**What is needed**
Output the line containing "length_app; cbn; lia)." exactly. Do the same for every line after it through the end of the material, and output nothing else.
#### Provided entries
(* ===== verification/PagerCheck.v ===== *)
(** * Protections: checking and changing them

    The loops of [VmmapCheckExistingMapping] and [VmmapChangeProt] against
    the page table of [PagerFacts]. *)

From S2P Require Import Prelude Utils Pager PagerFacts.

(** ** The loops on lists of regions *)

(** Is every bit of [pr] within the maximal protection? *)
Definition permits (pr : Z) (a : Z * Z * VmmapEntryType) : bool :=
  Z.land pr (Z.lnot a.1.2) =? 0.

(** The loop of [VmmapCheckExistingMapping] on a list of regions. *)
Fixpoint checked (pn re pr : Z) (es : list VmmapEntry) : bool :=
  match es with
  | [] => false
  | e :: es' =>
    if (page_num e <=? pn) && (re <=? end_page e) then permits pr (attr e)
    else if (page_num e <=? pn) && (pn <? end_page e) then
      if negb (permits pr (attr e)) then false else checked (end_page e) re pr es'
    else if pn <? page_num e then false
    else checked pn re pr es'
  end.

(** Every page of the range is mapped with a sufficient maximal protection. *)
Definition all_permit (lookup : Z -> option (Z * Z * VmmapEntryType)) (pn re pr : Z) : Prop :=
  forall p, pn <= p < re -> exists a, lookup p = Some a /\ permits pr a = true.

(** What [VmmapChangeProt] does to the attributes of a page. *)
Definition with_prot (pr : Z) (a : Z * Z * VmmapEntryType) : Z * Z * VmmapEntryType :=
  (pr, a.1.2, a.2).

Definition same_range (e e' : VmmapEntry) : Prop :=
  page_num e' = page_num e /\ npages e' = npages e.

(** ** Checking *)
Lemma check_loop_spec fuel don todo m pn re pr :
  repr m (don ++ todo) -> (length todo < fuel)%nat -> Forall wf_entry todo ->
  check_loop fuel (length don) m pn re pr = Ok (checked pn re pr todo).
Proof.
  revert don todo pn. induction fuel as [|fuel IH]; intros don todo pn H Hf Hwf; [lia|].
  cbn [check_loop]. rewrite (repr_nvalid _ _ H), length_app.
  destruct todo as [|e todo].
  { rewrite (proj2 (Nat.ltb_ge _ _)) by (cbn; lia). done. }
  rewrite (proj2 (Nat.ltb_lt _ _)) by (cbn; lia).
  assert (Hlk : (don ++ e :: todo) !! length don = Some e) by (by rewrite list_lookup_middle).
  rewrite (repr_deref _ _ _ _ H Hlk). cbn [mbind res_bind].
  apply Forall_cons in Hwf as [He Hwf]. pose proof He as (H1 & H2 & H3).
  unfold end_page, PAGES in *. rewrite (u64_small (page_num e + npages e)) by lia.
  cbn [checked]. unfold end_page. change (Z.land pr (Z.lnot (max_prot e)) =? 0) with
    (permits pr (attr e)).
  assert (Hstep : forall q, check_loop fuel (S (length don)) m q re pr = Ok (checked q re pr todo)).
  { intros q. replace (S (length don)) with (length (don ++ [e])) by (rewrite length_app; cbn; lia).
    apply IH; [by rewrite <- app_assoc|cbn in Hf; lia|done]. }
  rewrite !Hstep. by repeat case_if.
Qed.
########
**The completed task**
  { intros q. replace (S (length don)) with (length (don ++ [e])) by (rewrite length_app; cbn; lia).
    apply IH; [by rewrite <- app_assoc|cbn in Hf; lia|done]. }
  rewrite !Hstep. by repeat case_if.
Qed.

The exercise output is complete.